→ **Provided data**
Lemma makedirs_prefix_dirs (now : Z) (s s' : tree) (p q : path) (ok : bool) :
  makedirs now s p ok = Ok s' -> q `prefix_of` p -> isdir s' q = true.
Proof.
  intros Hmk Hq. pose proof (makedirs_lookup _ _ _ _ _ Hmk q) as Hl.
  unfold makedirs in Hmk. destruct (_ && _); [done|].
  pose proof (mkdir_each_no_file _ _ _ _ Hmk q) as Hnf.
  unfold isdir, isfile in *. rewrite Hl.
  destruct (s !! q) as [[i d|mt]|].
  - discriminate Hnf. by apply elem_of_prefixes.
  - done.
  - by rewrite bool_decide_true.
Qed.

Lemma samefile_refl_file (s : tree) (p : path) i d :
  s !! p = Some (File i d) -> samefile s p p = Ok true.
Proof. intros Hp. unfold samefile. rewrite Hp. by rewrite bool_decide_true. Qed.

(** A file in place is left where it is. *)
Lemma sort_one_in_place (root : path) (st : sort_state) (p : path) :
  in_place root (st_fs st) p ->
  sort_one root st p
  = (SortState (st_fs st) (processed_count st) (skipped_count st)
       (st_log st ++ [InPlace p]), None).
Proof.
  intros (i & d & dt & Hp & Hdate & Hname & Hdirs).
  pose proof (makedirs_id clock _ _ Hdirs) as Hmk.
  destruct (sort_one_file root st p i d dt (st_fs st) Hp Hdate Hmk)
    as (n & Hstop & Hbusy & Hrun).
  rewrite <- Hname in Hstop, Hbusy, Hrun.
  destruct n as [|n].
  - simpl in Hrun. by rewrite bool_decide_true in Hrun.
  - specialize (Hbusy 0 ltac:(lia)). simpl in Hbusy.
    apply stops_false in Hbusy as [_ Hne].
    by rewrite (samefile_refl_file _ _ _ _ Hp) in Hne.
Qed.

(** Entries other than [p] that a step leaves as they were. *)
Definition frame (s s' : tree) (p : path) : Prop :=
  forall r : path, r <> p -> is_Some (s !! r) -> s' !! r = s !! r.

Lemma isdir_is_Some (s : tree) (p : path) : isdir s p = true -> is_Some (s !! p).
Proof. unfold isdir. destruct (s !! p); [eauto | done]. Qed.

Lemma isfile_is_Some (s : tree) (p : path) : isfile s p = true -> is_Some (s !! p).
Proof. unfold isfile. destruct (s !! p); [eauto | done]. Qed.
Lemma kahn_step current queue result visited ind :
  kahn_inv stages (current :: queue) result visited ind →
  ∃ ind' queue',
    (relax (dependents stages current) ind queue = (ind', queue')) ∧
    (current ∉ visited) ∧ current ≠ proto_key ∧
    kahn_inv stages queue' (result ++ [current]) ({[current]} ∪ visited) ind'.
Proof.
  intros [Hvis Hnd Hnames [Hpq Hpi] Hind Hready Htopo].
  assert (Hcur : current ∉ result).
  { apply NoDup_app in Hnd as (_ & Hdisj & _). intros Hin.
    apply (Hdisj _ Hin). by left. }
  assert (Hcn : current ∈ stageNames stages).
  { apply Hnames, elem_of_app. right. by left. }
  assert (Hcp : current ≠ proto_key).
  { intros ->. apply Hpq, elem_of_app. right. by left. }
  destruct (relax_spec (dependents stages current) ind queue)
    as (ind' & pushed & Hrelax & Hind' & Hpnd & Hpushed).
  { intros n v Hn Hv.
    assert (n ≠ proto_key) as Hne by (intros ->; congruence).
    rewrite (Hind n (elem_of_dependents stages current n Hn) Hne) in Hv.
    injection Hv as <-.
    rewrite occ_dependents. pose proof (waiting_snoc result current n Hcur). lia. }
  assert (Hpi' : ind' !! proto_key = None) by (by rewrite Hind', Hpi).
  assert (Hind'' : ∀ n, n ∈ stageNames stages → n ≠ proto_key →
            ind' !! n = Some (Z.of_nat (waiting stages (result ++ [current]) n))).
  { intros n Hn Hne. rewrite Hind', (Hind n Hn Hne), occ_dependents. cbn. f_equal.
    pose proof (waiting_snoc result current n Hcur). lia. }
  assert (Hpp : ∀ n, n ∈ pushed → n ≠ proto_key).
  { intros n [_ Hz]%Hpushed ->. congruence. }
  assert (Hfresh : ∀ n, n ∈ pushed → n ∉ result ++ current :: queue).
  { intros n Hn Hin. pose proof (Hpp n Hn) as Hne.
    apply Hpushed in Hn as [Hdep Hz].
    assert (n ∈ stageNames stages) as Hnn by (by eapply elem_of_dependents).
    apply (Hready n Hnn Hne) in Hin.
    apply occ_pos in Hdep. rewrite occ_dependents in Hdep.
    pose proof (waiting_snoc result current n Hcur). lia. }
  exists ind', (queue ++ pushed). split; [done|]. split.
  { rewrite Hvis, elem_of_list_to_set. done. }
  split; [done|]. split.
  - rewrite Hvis. apply set_eq. intros x.
    rewrite elem_of_union, elem_of_singleton, !elem_of_list_to_set, elem_of_app,
      list_elem_of_singleton. tauto.
  - rewrite <- app_assoc. cbn [app].
    apply NoDup_app. apply NoDup_app in Hnd as (Hr & Hdisj & Hq).
    apply NoDup_cons in Hq as [Hcq Hq].
    split; [done|]. split.
    + intros x Hx [->|[Hin|Hin]%elem_of_app]%elem_of_cons; [done| |].
      * apply (Hdisj x Hx). by right.
      * apply (Hfresh x Hin), elem_of_app. by left.
    + constructor.
      * intros [Hin|Hin]%elem_of_app; [done|].
        apply (Hfresh _ Hin), elem_of_app. right. by left.
      * apply NoDup_app. split; [done|]. split; [|done].
        intros x Hx Hin. apply (Hfresh x Hin), elem_of_app. right. by right.
  - intros n. rewrite <- app_assoc. cbn [app].
    rewrite elem_of_app, elem_of_cons, elem_of_app.
    intros [Hin|[->|[Hin|Hin]]]; [| done | |].
    + apply Hnames, elem_of_app. by left.
    + apply Hnames, elem_of_app. right. by right.
    + apply Hpushed in Hin as [Hin _]. by eapply elem_of_dependents.
  - split; [|done]. rewrite <- app_assoc. cbn [app].
    rewrite elem_of_app, elem_of_cons, elem_of_app.
    intros [Hin|[Heq|[Hin|Hin]]].
    + apply Hpq, elem_of_app. by left.
    + done.
    + apply Hpq, elem_of_app. right. by right.
    + by apply (Hpp _ Hin).
  - done.
  - intros n Hn Hne. pose proof (waiting_snoc result current n Hcur) as Hps.
    rewrite <- app_assoc. cbn [app]. split.
    + rewrite elem_of_app, elem_of_cons, elem_of_app.
      intros [Hin|[->|[Hin|Hin]]].
      * assert (waiting stages result n = 0); [|lia].
        apply Hready; [done..|]. apply elem_of_app. by left.
      * assert (waiting stages result current = 0); [|lia].
        apply Hready; [done..|]. apply elem_of_app. right. by left.
      * assert (waiting stages result n = 0); [|lia].
        apply Hready; [done..|]. apply elem_of_app. right. by right.
      * apply Hpushed in Hin as [_ Hz]. rewrite (Hind'' n Hn Hne) in Hz.
        injection Hz as Hz. lia.
    + intros Hz. destruct (decide (waiting stages result n = 0)) as [H0|Hpos].
      * apply (Hready n Hn Hne) in H0.
        apply elem_of_app in H0 as [?|[->|?]%elem_of_cons].
        -- apply elem_of_app. by left.
        -- apply elem_of_app. right. by left.
        -- apply elem_of_app. right. right. apply elem_of_app. by left.
      * apply elem_of_app. right. right. apply elem_of_app. right.
        apply Hpushed. split.
        -- apply occ_pos. rewrite occ_dependents. lia.
        -- rewrite (Hind'' n Hn Hne), Hz. done.
  - constructor; [done|]. apply waiting_zero, Hready; [done..|].
    apply elem_of_app. right. by left.
Qed.
(** [getSynths({ network = 'mainnet', path, fs, deploymentPath, useOvm = false,
    skipPopulate = false })] *)
Definition getSynths (o : options) (assets : registry) : result value * registry :=
  match load_synths o with
  | Throw msg => (Throw msg, assets)
  | Ok synths =>
      if skipPopulate o then (Ok synths, assets)
      else
        match getFeeds (with_network o) assets with
        | (Throw msg, assets) => (Throw msg, assets)
        | (Ok feeds, assets) =>
            match synths with
            | VArr list =>
                (let! out := mapM (populate_synth assets feeds list) list in Ok (VArr out),
                 assets)
            | _ => (Throw "TypeError: synths.map is not a function", assets)
            end
        end
  end.

(** The callback of [futuresMarkets.map] and [perpsMarkets.map]: the asset
    key loses its first character when it is one of the legacy keys, then
    [Object.assign({}, assets[assetKey], market)]. *)
Definition mixin_market (marketsWithIncorrectAssetKey : list string) (assets : registry)
    (market : value) : result value :=
  let! asset := get_prop market "asset" in
  let assetKey :=
    match asset with
    | VStr s => if bool_decide (s ∈ marketsWithIncorrectAssetKey) then slice s 1 else s
    | other => to_key other
    end in
  Ok (VObj (Object_assign (Object_assign ∅ (registry_get assets assetKey)) market)).

(** The list read by [getFuturesMarkets] and [getPerpsMarkets] when the
    bundle is not used: [[]] when the file is absent, else
    [JSON.parse(...) || []]. *)
Definition load_markets (o : options) (file : string) : result value :=
  let network := Some (default "mainnet" (network o)) in
  let! pathToList := facet_path o network file in
  let! found := fs_existsSync (fs o) pathToList in
  if negb found then Ok (VArr [])
  else let! text := fs_readFileSync (fs o) pathToList in
       let! parsed := JSON_parse text in
       Ok (if truthy parsed then parsed else VArr []).

(** [markets.map(callback)] *)
Definition map_markets (legacy : list string) (assets : registry) (markets : value)
    : result value :=
  match markets with
  | VArr list => let! out := mapM (mixin_market legacy assets) list in Ok (VArr out)
  | _ => Throw "TypeError: map is not a function"
  end.

(** [getFuturesMarkets({ network = 'mainnet', useOvm = false, path, fs, deploymentPath })] *)
Definition getFuturesMarkets (o : options) (assets : registry) : result value :=
  let! futuresMarkets :=
    if from_bundle o then
      let! b := data_folder (Some (default "mainnet" (network o))) (useOvm o) in
      Ok (facet b b_futuresMarkets)
    else load_markets o constants.FUTURES_MARKETS_FILENAME in
  map_markets ["zBTC"; "zETH"; "zLINK"] assets futuresMarkets.

(** [getPerpsMarkets({ network = 'mainnet', useOvm = false, path, fs, deploymentPath })] *)
Definition getPerpsMarkets (o : options) (assets : registry) : result value :=
  let! perpsMarkets :=
    if from_bundle o then
      let! b := data_folder (Some (default "mainnet" (network o))) (useOvm o) in
      Ok (facet b b_perpsv2Markets)
    else load_markets o constants.PERPS_V2_MARKETS_FILENAME in
  map_markets ["zBTC"; "zETH"] assets perpsMarkets.

(** The body shared by [getStakingRewards] and [getShortingRewards]:
    the bundled list, [[]] when the file is absent, else the parsed file. *)
Definition load_rewards (o : options) (bundled : bundle -> value) (file : string)
    : result value :=
  let network := Some (default "mainnet" (network o)) in
  if from_bundle o then
    let! b := data_folder network (useOvm o) in Ok (facet b bundled)
  else
    let! pathToList := facet_path o network file in
    let! found := fs_existsSync (fs o) pathToList in
    if negb found then Ok (VArr [])
    else let! text := fs_readFileSync (fs o) pathToList in
         JSON_parse text.

(** [getStakingRewards({ network = 'mainnet', useOvm = false, path, fs, deploymentPath })] *)
Definition getStakingRewards (o : options) : result value :=
  load_rewards o b_rewards constants.STAKING_REWARDS_FILENAME.

(** [getShortingRewards({ network = 'mainnet', useOvm = false, path, fs, deploymentPath })] *)
Definition getShortingRewards (o : options) : result value :=
  load_rewards o b_shorting_rewards constants.SHORTING_REWARDS_FILENAME.

(** The first half of [getVersions]. *)
Definition load_versions (o : options) : result value :=
  let network := Some (default "mainnet" (network o)) in
  if from_bundle o then
    let! b := data_folder network (useOvm o) in Ok (facet b b_versions)
  else
    let! pathToVersions := facet_path o network constants.VERSIONS_FILENAME in
    let! found := fs_existsSync (fs o) pathToVersions in
    if negb found then Throw "Cannot find versions for network."
    else let! text := fs_readFileSync (fs o) pathToVersions in
         JSON_parse text.

(** The reducer of [getVersions] with [byContract]: every contract of the
    release gets the release's stamp merged under its own entry. Under a
    contract name that every object inherits from [Object.prototype],
    [memo[contract] || []] is the inherited object, which has no [push]. *)
Definition versions_by_contract (memo : gmap string (list value)) (version : value)
    : result (gmap string (list value)) :=
  let! tag := get_prop version "tag" in
  let! release := get_prop version "release" in
  let! date := get_prop version "date" in
  let! commit := get_prop version "commit" in
  let! block := get_prop version "block" in
  let! contracts := get_prop version "contracts" in
  let! entries := Object_entries contracts in
  let stamp : obj :=
    <[ "tag" := tag ]> (<[ "release" := release ]> (<[ "date" := date ]>
      (<[ "commit" := commit ]> {[ "block" := block ]}))) in
  if existsb (fun entry => inherited entry.1) entries
  then Throw "TypeError: memo[contract].push is not a function"
  else
    Ok (foldl (fun memo '(contract, contractEntry) =>
                 <[ contract := (default [] (memo !! contract)
                                 ++ [VObj (Object_assign stamp contractEntry)])%list ]> memo)
              memo entries).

→ **Work to complete**
From the records above, transcribe without alteration every line from the one with "-- apply occ_pos." to the one with "match getFeeds (with_network", inclusive.

→ **Exercise result**
        -- apply occ_pos. rewrite occ_dependents. lia.
        -- rewrite (Hind'' n Hn Hne), Hz. done.
  - constructor; [done|]. apply waiting_zero, Hready; [done..|].
    apply elem_of_app. right. by left.
Qed.
(** [getSynths({ network = 'mainnet', path, fs, deploymentPath, useOvm = false,
    skipPopulate = false })] *)
Definition getSynths (o : options) (assets : registry) : result value * registry :=
  match load_synths o with
  | Throw msg => (Throw msg, assets)
  | Ok synths =>
      if skipPopulate o then (Ok synths, assets)
      else
        match getFeeds (with_network o) assets with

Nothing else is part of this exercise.